Building a 2nd histogram with a total value, not a score

Novice user on the forum. Please help me. I have a data set: x, y coordinates, each x, y has a value. I want to build a two-dimensional histogram that displays the sum of the values ​​in each bin with a color scale. matplotlib hexbin is straightforward.
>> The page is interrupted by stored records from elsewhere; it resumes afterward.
(** ** Failure of one source *)

Lemma detect_source_raise env d source e :
  detect_source env d source = Raise e ->
  String.eqb (type source) "github" = false
  /\ String.eqb (type source) "local_files" = true
  /\ glob_all env (default [] (cfg_paths (config source))) = Raise e.
Proof.
  unfold detect_source.
  destruct (String.eqb (type source) "github").
  { destruct (detect_git_changes_ok env (last_run_state d) source) as [c ->].
    discriminate. }
  destruct (String.eqb (type source) "local_files").
  { destruct (_detect_file_changes env (last_run_state d) source)
      as [[c st2]|e2] eqn:E; simpl; [discriminate|].
    intros [= ->]. split; [done|]. split; [done|].
    by apply (detect_file_changes_raise_iff env (last_run_state d)). }
  destruct (String.eqb (type source) "google_docs"); [discriminate|].
  destruct (String.eqb (type source) "slack"); discriminate.
Qed.

Lemma source_fails_no_changes env st source :
  source_fails env source -> adapter_changes env st source = [].
Proof.
  intros [[Ht [e He]]|[[Ht Hg]|(d & e & H)]]; unfold adapter_changes.
  - destruct (negb (enabled source)); [done|].
    rewrite Ht. simpl. unfold _detect_git_changes. by rewrite He.
  - destruct (negb (enabled source)); [done|]. rewrite Ht. simpl.
    pose proof (detect_file_changes_reconcile env st source) as H.
    rewrite Hg in H.
    destruct (_detect_file_changes env st source) as [[c st2]|e2];
      simpl in H; by simplify_eq.
  - apply detect_source_raise in H as (Hg & Hl & Hr).
    destruct (negb (enabled source)); [done|]. rewrite Hg, Hl.
    apply (detect_file_changes_raise_iff env st) in Hr. by rewrite Hr.
Qed.

(** C5. When one source of the configuration fails (its repository path
    cannot be opened, or its adapter raises), [detect_all_changes] still
    returns normally, the failing source adds no change, and the returned
    list is the one the other sources produce without it. *)
Theorem failing_source_isolated env pre source post st dc dc2 :
  source_fails env source ->
  exists changes d1 d2,
    detect_all_changes env
      {| data_sources := pre ++ source :: post;
         last_run_state := st; detected_changes := dc |} = Ok (changes, d1)
    /\ detect_all_changes env
         {| data_sources := pre ++ post;
            last_run_state := st; detected_changes := dc2 |} = Ok (changes, d2)
    /\ adapter_changes env st source = [].
Proof.
  intros Hf.
  pose proof (source_fails_no_changes env st source Hf) as Hnil.
  destruct (detect_all_changes_spec env
              {| data_sources := pre ++ source :: post;
                 last_run_state := st; detected_changes := dc |})
    as (d1 & H1 & _).
  destruct (detect_all_changes_spec env
              {| data_sources := pre ++ post;
                 last_run_state := st; detected_changes := dc2 |})
    as (d2 & H2 & _).
  simpl in *. eexists _, d1, d2. split; [exact H1|]. split; [|exact Hnil].
  rewrite H2. do 2 f_equal.
  rewrite !flat_map_app. simpl. by rewrite Hnil.
Qed.

(** A source with an absolute pattern, for which [glob] raises, placed
    before the documentation source: the run returns the two records of
    the documentation source. *)
Lemma failing_source_isolated_witness :
  let env := Scenario.absolute_env "hello" in
  let wiki := Scenario.local_files "Wiki" ["/srv/wiki/*.md"] in
  let docs := Scenario.local_files "Documentation Files" ["README.md"; "*.md"] in
  source_fails env wiki
  /\ exists changes d1 d2,
       detect_all_changes env
         (Scenario.detector ([] ++ wiki :: [docs]) empty_state)
       = Ok (changes, d1)
       /\ detect_all_changes env
            (Scenario.detector ([] ++ [docs]) empty_state) = Ok (changes, d2)
       /\ adapter_changes env empty_state wiki = [].
Proof.
  intros env wiki docs.
  assert (Hf : source_fails env wiki).
  { right. right.
    exists (Scenario.detector [] empty_state), NotImplementedError.
    vm_compute. reflexivity. }
  split; [exact Hf|].
  exact (failing_source_isolated env [] wiki [docs] empty_state [] [] Hf).
Defined.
I can do it. eg:

import matplotlib.pyplot as plt
import numpy as np
from matplotlib.colors import LogNorm

xpos = np.random.rand(0,10)
ypos = np.random.rand(0,10)
plt.hexbin(x = xpos, y = ypos, C=mass, cmap= plt.cm.jet, gridsize=100, reduce_C_function=sum, bins="log")  
cb = plt.colorbar()
cb.ax.set_ylabel('log (sum value in each bin)')
plt.xlabel('Xpos')
plt.ylabel('Ypos')
plt.show()

However, I am struggling to make a similar plot with histogram2d or matplotlib hist2d. I think I need to somehow combine binned_statistic_2d and histogram2d. No problem if I replaced the line plt.hexbin above:

plt.hist2d(x = xpos, y = ypos, bins = 50, norm = LogNorm())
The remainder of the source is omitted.